• _What you should do_
Everything in the listing below should be repeated exactly.
>>
(* ===== verification/Rwfzset.v ===== *)
(** * The Remove-Win-framework priority queue (src/t_rwfzset.c) *)

From S2P Require Import Prelude.
From S2P Require Import Sds.
From S2P Require Import VectorClock.
From S2P Require Import Double.
From S2P Require Import Skiplist.
From S2P Require Import Zset.
From S2P Require Import Server.
From S2P Require Import Rwf.

#[local] Open Scope Z_scope.

(** ** Element metadata *)

Record rwfze := mkRwfze { zf_header : reh; zf_innate : double; zf_acquired : double }.

Definition rwfzeNew (clock : vc) : rwfze := mkRwfze (REH_INIT clock) d0 d0.

Definition RWF_RPQ_TABLE_SUFFIX : sds := "_rwfzsets_".

Definition rwfz_score (e : rwfze) : double := dadd (zf_innate e) (zf_acquired e).

(** ** Effects on one element *)

Definition rwfz_remove (e : rwfze) (t : vc) : option (rwfze * bool) :=
  '(h, b) ← removeCheck (zf_header e) t;
  Some (if (b : bool) then mkRwfze h d0 d0 else mkRwfze h (zf_innate e) (zf_acquired e), b).

Definition rwfz_add (e : rwfze) (t : vc) (v : double) : rwfze * bool :=
  let '(h, b) := addCheck (zf_header e) t in
  (mkRwfze h (if b then v else zf_innate e) (zf_acquired e), b).

Definition rwfz_incrby (e : rwfze) (t : vc) (v : double) : rwfze * bool :=
  let '(h, b) := updateCheck (zf_header e) t in
  (mkRwfze h (zf_innate e) (if b then dadd (zf_acquired e) v else zf_acquired e), b).

(** ** Commands *)

Section commands.
Context {cell : Type} `{!Stored cell rwfze}.

Definition GET_RWFZE (name key : sds) (create : bool) : M cell (option loc) :=
  rehHTGet name (Some RWF_RPQ_TABLE_SUFFIX) key create (λ w, rwfzeNew (vc_new w)).

Definition zf_get_header (e : option loc) : M cell (option reh) :=
  match e with
  | Some l => x ← load l; mret (Some (zf_header x))
  | None => mret None
  end.

Definition rwfz_removeFunc (e : loc) (t : vc) : M cell () :=
  x ← load e;
  '(x', b) ← orfault OutOfBounds (rwfz_remove x t);
  store e x';;
  if (b : bool) then
    key ← rarg 1; ele ← rarg 2;
    zset ← getZsetOrCreate key ele;
    zset_del zset ele;;
    dirty_inc
  else mret ().

(** Publishing the score after a change, shared by add and incrby. *)
Definition rwfz_publish (key ele : sds) (x : rwfze) : M cell () :=
  zset ← getZsetOrCreate key ele;
  zset_add zset (rwfz_score x) ele;;
  dirty_inc.

Definition rwfzadd_prepare : M cell () :=
  CHECK_ARGC 4;;
  CHECK_CONTAINER_TYPE OBJ_ZSET;;
  CHECK_ARG_TYPE_DOUBLE 3;;
  key ← arg 1; ele ← arg 2;
  e ← GET_RWFZE key ele true;
  h ← zf_get_header e;
  PREPARE_PRECOND_ADD h;;
  h ← orfault NullDeref h;
  ADD_CR_NON_RMV h.

Definition rwfzadd_effect : M cell () :=
  key ← rarg 1; ele ← rarg 2; s ← rarg 3;
  t ← CR_GET_LAST;
  e ← GET_RWFZE key ele true;
  e ← orfault NullDeref e;
  rwfz_removeFunc e t;;
  x ← load e;
  let v := string2d s in
  let '(x', b) := rwfz_add x t (default d0 v) in
  if b then
    orfault Uninit v;;
    store e x';;
    rwfz_publish key ele x'
  else store e x'.

Definition rwfzaddCommand : M cell () := crdt_command rwfzadd_prepare rwfzadd_effect.

Definition rwfzincrby_prepare : M cell () :=
  CHECK_ARGC 4;;
  CHECK_CONTAINER_TYPE OBJ_ZSET;;
  CHECK_ARG_TYPE_DOUBLE 3;;
  key ← arg 1; ele ← arg 2;
  e ← GET_RWFZE key ele false;
  h ← zf_get_header e;
  h ← PREPARE_PRECOND_NON_ADD h;
  ADD_CR_NON_RMV h.

Definition rwfzincrby_effect : M cell () :=
  key ← rarg 1; ele ← rarg 2; s ← rarg 3;
  t ← CR_GET_LAST;
  e ← GET_RWFZE key ele true;
  e ← orfault NullDeref e;
  rwfz_removeFunc e t;;
  x ← load e;
  let v := string2d s in
  let '(x', b) := rwfz_incrby x t (default d0 v) in
  if b then
    orfault Uninit v;;
    store e x';;
    rwfz_publish key ele x'
  else store e x'.

Definition rwfzincrbyCommand : M cell () := crdt_command rwfzincrby_prepare rwfzincrby_effect.

Definition rwfzrem_prepare : M cell () :=
  CHECK_ARGC 3;;
  CHECK_CONTAINER_TYPE OBJ_ZSET;;
  key ← arg 1; ele ← arg 2;
  e ← GET_RWFZE key ele false;
  h ← zf_get_header e;
  h ← PREPARE_PRECOND_NON_ADD h;
  ADD_CR_RMV h.

Definition rwfzrem_effect : M cell () :=
  key ← rarg 1; ele ← rarg 2;
  e ← GET_RWFZE key ele true;
  t ← CR_GET_LAST;
  e ← orfault NullDeref e;
  rwfz_removeFunc e t.

Definition rwfzremCommand : M cell () := crdt_command rwfzrem_prepare rwfzrem_effect.

Definition rwfzscoreCommand : M cell () := scoreCommand.
Definition rwfzmaxCommand : M cell () := maxCommand.

Definition rwfzestatusCommand : M cell () :=
  key ← arg 1; ele ← arg 2;
  e ← GET_RWFZE key ele false;
  match e with
  | None => addReply REmptyArray
  | Some l =>
      x ← load l;
      addReply (RArrayLen 5);;
      addReply (RBulk ("add id:" +:+ fmt_d (pid (zf_header x))));;
      addReply (RBulk "current:");;
      s ← orfault OutOfBounds (vcToSds (current (zf_header x)));
      addReply (RBulk s);;
      addReply (RBulk ("innate:" +:+ fmt_f (zf_innate x)));;
      addReply (RBulk ("acquired:" +:+ fmt_f (zf_acquired x)))
  end.

End commands.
<<
• _Solution for this exercise_
(* ===== verification/Rwfzset.v ===== *)
(** * The Remove-Win-framework priority queue (src/t_rwfzset.c) *)

From S2P Require Import Prelude.
From S2P Require Import Sds.
From S2P Require Import VectorClock.
From S2P Require Import Double.
From S2P Require Import Skiplist.
From S2P Require Import Zset.
From S2P Require Import Server.
From S2P Require Import Rwf.

#[local] Open Scope Z_scope.

(** ** Element metadata *)

Record rwfze := mkRwfze { zf_header : reh; zf_innate : double; zf_acquired : double }.

Definition rwfzeNew (clock : vc) : rwfze := mkRwfze (REH_INIT clock) d0 d0.

Definition RWF_RPQ_TABLE_SUFFIX : sds := "_rwfzsets_".

Definition rwfz_score (e : rwfze) : double := dadd (zf_innate e) (zf_acquired e).

(** ** Effects on one element *)

Definition rwfz_remove (e : rwfze) (t : vc) : option (rwfze * bool) :=
  '(h, b) ← removeCheck (zf_header e) t;
  Some (if (b : bool) then mkRwfze h d0 d0 else mkRwfze h (zf_innate e) (zf_acquired e), b).

Definition rwfz_add (e : rwfze) (t : vc) (v : double) : rwfze * bool :=
  let '(h, b) := addCheck (zf_header e) t in
  (mkRwfze h (if b then v else zf_innate e) (zf_acquired e), b).

Definition rwfz_incrby (e : rwfze) (t : vc) (v : double) : rwfze * bool :=
  let '(h, b) := updateCheck (zf_header e) t in
  (mkRwfze h (zf_innate e) (if b then dadd (zf_acquired e) v else zf_acquired e), b).

(** ** Commands *)

Section commands.
Context {cell : Type} `{!Stored cell rwfze}.

Definition GET_RWFZE (name key : sds) (create : bool) : M cell (option loc) :=
  rehHTGet name (Some RWF_RPQ_TABLE_SUFFIX) key create (λ w, rwfzeNew (vc_new w)).

Definition zf_get_header (e : option loc) : M cell (option reh) :=
  match e with
  | Some l => x ← load l; mret (Some (zf_header x))
  | None => mret None
  end.

Definition rwfz_removeFunc (e : loc) (t : vc) : M cell () :=
  x ← load e;
  '(x', b) ← orfault OutOfBounds (rwfz_remove x t);
  store e x';;
  if (b : bool) then
    key ← rarg 1; ele ← rarg 2;
    zset ← getZsetOrCreate key ele;
    zset_del zset ele;;
    dirty_inc
  else mret ().

(** Publishing the score after a change, shared by add and incrby. *)
Definition rwfz_publish (key ele : sds) (x : rwfze) : M cell () :=
  zset ← getZsetOrCreate key ele;
  zset_add zset (rwfz_score x) ele;;
  dirty_inc.

Definition rwfzadd_prepare : M cell () :=
  CHECK_ARGC 4;;
  CHECK_CONTAINER_TYPE OBJ_ZSET;;
  CHECK_ARG_TYPE_DOUBLE 3;;
  key ← arg 1; ele ← arg 2;
  e ← GET_RWFZE key ele true;
  h ← zf_get_header e;
  PREPARE_PRECOND_ADD h;;
  h ← orfault NullDeref h;
  ADD_CR_NON_RMV h.

Definition rwfzadd_effect : M cell () :=
  key ← rarg 1; ele ← rarg 2; s ← rarg 3;
  t ← CR_GET_LAST;
  e ← GET_RWFZE key ele true;
  e ← orfault NullDeref e;
  rwfz_removeFunc e t;;
  x ← load e;
  let v := string2d s in
  let '(x', b) := rwfz_add x t (default d0 v) in
  if b then
    orfault Uninit v;;
    store e x';;
    rwfz_publish key ele x'
  else store e x'.

Definition rwfzaddCommand : M cell () := crdt_command rwfzadd_prepare rwfzadd_effect.

Definition rwfzincrby_prepare : M cell () :=
  CHECK_ARGC 4;;
  CHECK_CONTAINER_TYPE OBJ_ZSET;;
  CHECK_ARG_TYPE_DOUBLE 3;;
  key ← arg 1; ele ← arg 2;
  e ← GET_RWFZE key ele false;
  h ← zf_get_header e;
  h ← PREPARE_PRECOND_NON_ADD h;
  ADD_CR_NON_RMV h.

Definition rwfzincrby_effect : M cell () :=
  key ← rarg 1; ele ← rarg 2; s ← rarg 3;
  t ← CR_GET_LAST;
  e ← GET_RWFZE key ele true;
  e ← orfault NullDeref e;
  rwfz_removeFunc e t;;
  x ← load e;
  let v := string2d s in
  let '(x', b) := rwfz_incrby x t (default d0 v) in
  if b then
    orfault Uninit v;;
    store e x';;
    rwfz_publish key ele x'
  else store e x'.

Definition rwfzincrbyCommand : M cell () := crdt_command rwfzincrby_prepare rwfzincrby_effect.

Definition rwfzrem_prepare : M cell () :=
  CHECK_ARGC 3;;
  CHECK_CONTAINER_TYPE OBJ_ZSET;;
  key ← arg 1; ele ← arg 2;
  e ← GET_RWFZE key ele false;
  h ← zf_get_header e;
  h ← PREPARE_PRECOND_NON_ADD h;
  ADD_CR_RMV h.

Definition rwfzrem_effect : M cell () :=
  key ← rarg 1; ele ← rarg 2;
  e ← GET_RWFZE key ele true;
  t ← CR_GET_LAST;
  e ← orfault NullDeref e;
  rwfz_removeFunc e t.

Definition rwfzremCommand : M cell () := crdt_command rwfzrem_prepare rwfzrem_effect.

Definition rwfzscoreCommand : M cell () := scoreCommand.
Definition rwfzmaxCommand : M cell () := maxCommand.

Definition rwfzestatusCommand : M cell () :=
  key ← arg 1; ele ← arg 2;
  e ← GET_RWFZE key ele false;
  match e with
  | None => addReply REmptyArray
  | Some l =>
      x ← load l;
      addReply (RArrayLen 5);;
      addReply (RBulk ("add id:" +:+ fmt_d (pid (zf_header x))));;
      addReply (RBulk "current:");;
      s ← orfault OutOfBounds (vcToSds (current (zf_header x)));
      addReply (RBulk s);;
      addReply (RBulk ("innate:" +:+ fmt_f (zf_innate x)));;
      addReply (RBulk ("acquired:" +:+ fmt_f (zf_acquired x)))
  end.

End commands.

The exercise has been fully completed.